The player also proved to have decent baseline audio performance. In Pirates of the Caribbean: Dead Man's Chest, the pounding of tribal drums in a scene where Jack Sparrow (Johnny Depp) is about to be roasted on a spit by cannibals had a full, resounding impact. And in a subsequent scene where Sparrow's shipmates flee from the tribe, the screams from both parties and the swirling, swashbuckling score combined to deliver a genuinely chaotic, over-the-top effect. But compared with Sony's BDP-S1 - which, compliments of a recent firmware update, can now internally decode both Dolby TrueHD and Dolby Digital Plus soundtracks - the S300's audio features are somewhat limited. (At press time, no similar firmware update had been announced for the S300.)
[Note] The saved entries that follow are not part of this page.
Lemma plain_loop_ends_by_exit_interrupt_or_escaping_exception_witness :
  exists fuel,
    HTTP.interactive_mode Scenario.plain_call_tool Scenario.split
      Scenario.strip Scenario.lower Scenario.to_float Scenario.show
      Scenario.exn_str Scenario.plain_connected fuel
      [Console.Line "calc divide 6 0"; Console.Interrupt] Scenario.plain_start
    <> None.
Proof.
  apply (proj1 (proj2 (plain_loop_ends_by_exit_interrupt_or_escaping_exception
                         _ _ _ Scenario.plain_call_tool Scenario.split
                         Scenario.strip Scenario.lower Scenario.to_float
                         Scenario.show Scenario.exn_str
                         Scenario.plain_connected))
               plain_session_raises_exceptions_only
               [Console.Line "calc divide 6 0"; Console.Interrupt]
               Scenario.plain_start).
  right. left. reflexivity.
Defined.
(** * Fish-fry finder: geo primitives, event filtering, order form, order status

    A shallow embedding of the parts of the application that carry logic:
    - [Geo]         : src/lib/geo.ts (normalizeCityName, citiesMatch, haversineMiles)
    - [EventList]   : the memoised filter-and-sort of the event list component
    - [OrderForm]   : menu availability filter and estimated wait of the order form
    - [AdminOrders] : setStatus of the admin order page with its e-mail notification

    Conventions.  A JavaScript string is a list of code units; the model keeps
    the code units U+0000..U+00FF, one [ascii] each (Latin-1).  A JavaScript
    number used as a quantity or a prep time is an integer ([Z]).  A
    coordinate or a distance is a double, [float], with the arithmetic of
    IEEE 754; [Math.sin], [Math.cos] and [Math.atan2], which the language
    leaves to the platform, are parameters.  The event list is written over
    any number type with the operations it uses ([-], [<], [<=], [0],
    [Infinity]), and instantiated with the doubles. *)

From Stdlib Require Import ZArith NArith List Bool Ascii String Sorted Lia.
From Stdlib Require Import Floats.
From Stdlib Require Import Permutation.
From stdpp Require Import gmap strings.
Import ListNotations.

Local Open Scope list_scope.

Module Geo.

(** ** Characters *)

(** Code unit of a character. *)
Definition code (c : ascii) : N := N_of_ascii c.

Definition inRange (lo hi : N) (c : ascii) : bool :=
  ((lo <=? code c) && (code c <=? hi))%N.

(** [\w] of a regular expression without the [u] and [i] flags:
    [A-Za-z0-9_]. *)
Definition isWordChar (c : ascii) : bool :=
  inRange 65 90 c || inRange 97 122 c || inRange 48 57 c || (code c =? 95)%N.

(** [\s], which is also the set removed by [String.prototype.trim]:
    TAB, LF, VT, FF, CR, SPACE and, in Latin-1, NO-BREAK SPACE. *)
Definition isWhiteSpace (c : ascii) : bool :=
  inRange 9 13 c || (code c =? 32)%N || (code c =? 160)%N.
BOTTOM LINE Anyone looking to experience the formidable pleasures of watching movies on Blu-ray Disc, and at a reasonable startup cost, is advised to check out Sony's BDP-S300. But I'd shop around before making the jump. Sony's own PS3 console not only offers the same features at the same price, it adds both wireless and wired Ethernet connectivity for future interactive content as well as an HDMI 1.3 output - a feature that could enable you to pass lossless Dolby TrueHD and DTS-HD Master Audio soundtracks in bitstream format to a compatible A/V receiver for decoding. And then there's Samsung's $599 BDP-1200, which provides a similar feature set to the S300's but tosses in standard-setting Silicon Optix HQV processing for DVD upconversion.

Whatever your decision, Blu-ray Disc playback is a mandatory upgrade for home theater enthusiasts, and the Sony BDP-S300 Blu-ray Disc Player helps to make that upgrade a bit easier to swallow.